What is Our New Reality?
By Sandra Tyler, Editor-in-Chief
This past August, in the Washington Post, Phillip Kennicott posed this question: “What would happen to the arts if this country turned to authoritarian leadership? If fundamental freedoms were challenged, if a strong leader gathered up the full weight of the regulatory state and started using it to systematically punish his enemies and reward his friends, if the country was precipitated into ever more severe constitutional crises, if the only political labels that mattered were whether you were with the Leader or the Resistance — where would the arts stand?”
Kennicott goes on to imagine the ramifications of a “crudely made sculpture” of our new Trump president wiping his butt with the Constitution. Initially President Trump would decree it “disgraceful.” Racist graffiti would defame gallery windows. But the real ramifications would be less immediate than cumulative, rather, a slow constriction of the arts; public-art funding would be more closely scrutinized by Congress. The Smithsonian would be forced to shut down an exhibition of works by a Mexican-American labor activist in the “interest of public safety,” after the defamation of a painting by an Anti-Sanctuary advocate. A sense of apprehension in cultural institutions would spread to corporate philanthropists. The Americans for the Arts Board would become infiltrated with members touting the anti-ethnic and the defunding of Black History Month. And so on and so on, coalescing in a perfect cultural divide between “preservationists” seeking to hold out until the next election, and the new “purists” movement.
Isaac Kaplan cites this same article in his post on artsy.net: “Regardless, if Trump wins the presidency, the fate of arts funding shouldn’t be the first, second, third or twentieth concern.
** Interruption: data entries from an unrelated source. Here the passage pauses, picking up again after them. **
(** * libstodium: the ByteBuffer bridge of [jni/sodium_jni_buffer.c]

    A shallow embedding of the buffer layer ([stodium_get_buffer],
    [stodium_release_output], [stodium_release_input]), of the two
    initialisation entry points and of the three primitive wrappers,
    over an executable model of the part of the JNI runtime they call.

    Conventions.
    - Native addresses, Java references, bytes and C integers are [Z];
      address [0] is [NULL], reference [0] is Java's [null].
    - A [jobject] argument that designates a [java.nio.ByteBuffer] is an
      [option ByteBuffer]: [None] is a [NULL] handle.
    - C code runs in the state monad [M] over a [world]: the Java heap,
      native memory, the table of live pinned copies, the pending
      exception flag and libsodium's initialisation flag.
    - Two logs are ghost state.  [jni_log] records every JNI function the
      C code calls; [calls] records every entry into one of the three
      buffer functions and every call of an external primitive. *)

From stdpp Require Import gmap list strings.

Open Scope Z_scope.

(** ** Machine integers *)

(** Conversion to an unsigned integer type of [bits] bits. *)
Definition wrap_unsigned (bits v : Z) : Z := v mod 2 ^ bits.

(** Conversion to a signed two's complement type of [bits] bits. *)
Definition wrap_signed (bits v : Z) : Z :=
  (v + 2 ^ (bits - 1)) mod 2 ^ bits - 2 ^ (bits - 1).

(** [(jint) e]: [jint] is a signed 32-bit integer. *)
Definition to_jint (v : Z) : Z := wrap_signed 32 v.

(** Values of the Java type [int] that are not negative. *)
Definition java_nat (v : Z) : Prop := 0 <= v < 2 ^ 31.

(** Values of the C type [int]. *)
Definition c_int (v : Z) : Prop := - 2 ^ 31 <= v < 2 ^ 31.

(** ** Java objects seen through JNI *)

(** What the runtime reports about one [java.nio.ByteBuffer].  A method
    that throws is [None]. *)
Record ByteBuffer := {
  direct_address : Z;       (* GetDirectBufferAddress; 0 when not direct *)
  direct_capacity : Z;      (* GetDirectBufferCapacity; -1 when not direct *)
  bb_array : option Z;      (* array() *)
  bb_arrayOffset : option Z;(* arrayOffset() *)
  bb_remaining : option Z   (* remaining() *)
}.

Definition jobject : Type := option ByteBuffer.

(** A direct buffer: [array()] and [arrayOffset()] throw
    [UnsupportedOperationException]. *)
Definition direct_buffer (address capacity : Z) : ByteBuffer :=
  {| direct_address := address; direct_capacity := capacity;
     bb_array := None; bb_arrayOffset := None;
     bb_remaining := Some capacity |}.

(** A heap buffer over the accessible array [hb]. *)
Definition heap_buffer (hb off rem : Z) : ByteBuffer :=
  {| direct_address := 0; direct_capacity := -1;
     bb_array := Some hb; bb_arrayOffset := Some off;
     bb_remaining := Some rem |}.

(** A read-only heap buffer: [array()] and [arrayOffset()] throw
    [ReadOnlyBufferException]. *)
Definition read_only_buffer (rem : Z) : ByteBuffer :=
  {| direct_address := 0; direct_capacity := -1;
     bb_array := None; bb_arrayOffset := None;
     bb_remaining := Some rem |}.

(** The method identifiers cached by [JNI_OnLoad]. *)
Inductive jmethodID := MID_array | MID_arrayOffset | MID_remaining.

Definition stodium_g_byte_buffer_method_array : jmethodID := MID_array.
Definition stodium_g_byte_buffer_method_array_offset : jmethodID :=
  MID_arrayOffset.
Definition stodium_g_byte_buffer_method_remaining : jmethodID :=
  MID_remaining.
The arts can’t be disentangled from Trump’s general bent towards authoritarianism or his general incompetence.” A truth now enacted by thousands protesting in our streets, Americans already having been made to feel disfranchised, downright ostracized, by a presidential campaign that racism, sexism, and bigotry fueled. Kaplan goes on to point out that the arts “would no doubt fare poorly under his administration, perhaps even to the degree outlined by Kennicott. One interesting twist in his tale is to picture a scenario in which Trump doesn’t defund the National Endowment for the Arts—a dream of conservatives for years—but rather turns it into an organ for funding right-wing art. But some of Kennicott’s suggestions—like that a judge would award a $140-million-dollar judgement for libel against a group satirizing administration officials—strain the imagination.”
But are these suggestions now, such a strain on the imagination? I mean, who would have imagined an election night where so many of our blue states would turn raging red? Really, it strains the imagination to even fathom where we are at this moment, with Trump just a handshake-and-swearing-in away from the helm.
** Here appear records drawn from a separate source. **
(** * A streaming transcode relay: filename resolution and the /compress handler

    The development embeds the JavaScript of the relay service:

    - [getFileName], the filename resolver (identical in both variants of
      [index.js]);
    - the [/compress] request handler of the disconnect-aware variant (the
      one with [isClientConnected] and [cleanup]), as the state machine made
      of the pieces of the [async] function between its suspension points and
      of the callbacks it registers;
    - the [/compress] request handler of the earlier variant of [index.js],
      which has no flag for the client and no [cleanup], with its own
      callbacks, output options and size headers.

    JavaScript strings are sequences of code units.  Header values reach the
    program decoded as Latin-1 and a URL's [pathname] is serialised in ASCII,
    so a code unit is an 8-bit [ascii] here. *)

From Stdlib Require Import String Ascii List Bool Arith ZArith Lia DecimalString.
Import ListNotations.
Open Scope string_scope.
Open Scope list_scope.

Abbreviation jsstring := (list ascii).
Coercion list_ascii_of_string : string >-> list.

(** ** JavaScript values and control effects used by the program *)

Module Js.

(** Thrown values: [Error] objects, of which the program reads [message]. *)
Inductive exn : Type :=
| TypeError (message : jsstring)
| Error (message : jsstring).

Definition message (e : exn) : jsstring :=
  match e with TypeError m => m | Error m => m end.

(** The outcome of evaluating an expression or a block: a value or a throw. *)
Inductive result (A : Type) : Type :=
| Ok (a : A)
| Throw (e : exn).
Arguments Ok {A} a.
Arguments Throw {A} e.

Definition bind {A B} (r : result A) (f : A -> result B) : result B :=
  match r with Ok a => f a | Throw e => Throw e end.

(** [try { body } catch (error) { handler }] *)
Definition try_catch {A} (body : result A) (handler : exn -> result A) : result A :=
  match body with Ok a => Ok a | Throw e => handler e end.

(** Truthiness of a string, and of a value that is [undefined] or a string. *)
Definition truthy_string (s : jsstring) : bool :=
  match s with [] => false | _ :: _ => true end.

Definition truthy (v : option jsstring) : bool :=
  match v with None => false | Some s => truthy_string s end.

Definition string_eqb (a b : jsstring) : bool :=
  if list_eq_dec ascii_dec a b then true else false.

(** [String.prototype.toLowerCase] on 8-bit code units: A-Z, and the
    Latin-1 capitals 0xC0-0xDE except the multiplication sign 0xD7. *)
Definition lower_unit (c : ascii) : ascii :=
  let n := nat_of_ascii c in
  if (((65 <=? n) && (n <=? 90)) || ((192 <=? n) && (n <=? 222) && negb (n =? 215)))%nat
  then ascii_of_nat (n + 32) else c.

Definition toLowerCase (s : jsstring) : jsstring := map lower_unit s.

(** [Array.prototype.includes] on an array of strings. *)
Definition includes (xs : list jsstring) (x : jsstring) : bool :=
  existsb (string_eqb x) xs.

(** [String.prototype.slice(start, end)] for [0 <= start], [0 <= end]. *)
Definition slice (s : jsstring) (start end_ : nat) : jsstring :=
  firstn (end_ - start) (skipn start s).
If the election had gone the other way, Kennicott’s, scenario could now perhaps be chalked up to a tour de force. And American values are founded on just that, free expression–hard to imagine it actually coming to that, the authoritarian. But with Trump as our actual president elect, Kennicott’s wild imagination resonates of a stark plausible reality. It seems entirely conceivable that the art world could become infiltrated with purists seeking to weed out truly innovative and expressive art; mistaking gorgeous hibiscus blooms for mere weeds.
Still. As a nation we are being called upon from all directions to come together. To unify, as divided as we clearly are. So if Kennicott’s scenario for the arts is the worst case scenario, what is a better one? That for the next four years, Trump barely casts the arts a sideways glance. Best? He turns us a completely blind eye.
This is entirely and altogether possible. All authoritarian regimes have promoted their artistic idioms / paradigms / memes, Nazis and Communists included. (Remember “socialist realism”?) OTOH “contrarian” movements like Dada & surrealism have flourished. Artistic repression can well boomerang & result in the creation of novel aesthetics and sensibilities.
Yes. I agree. And your thought about a boomerang effect is interesting.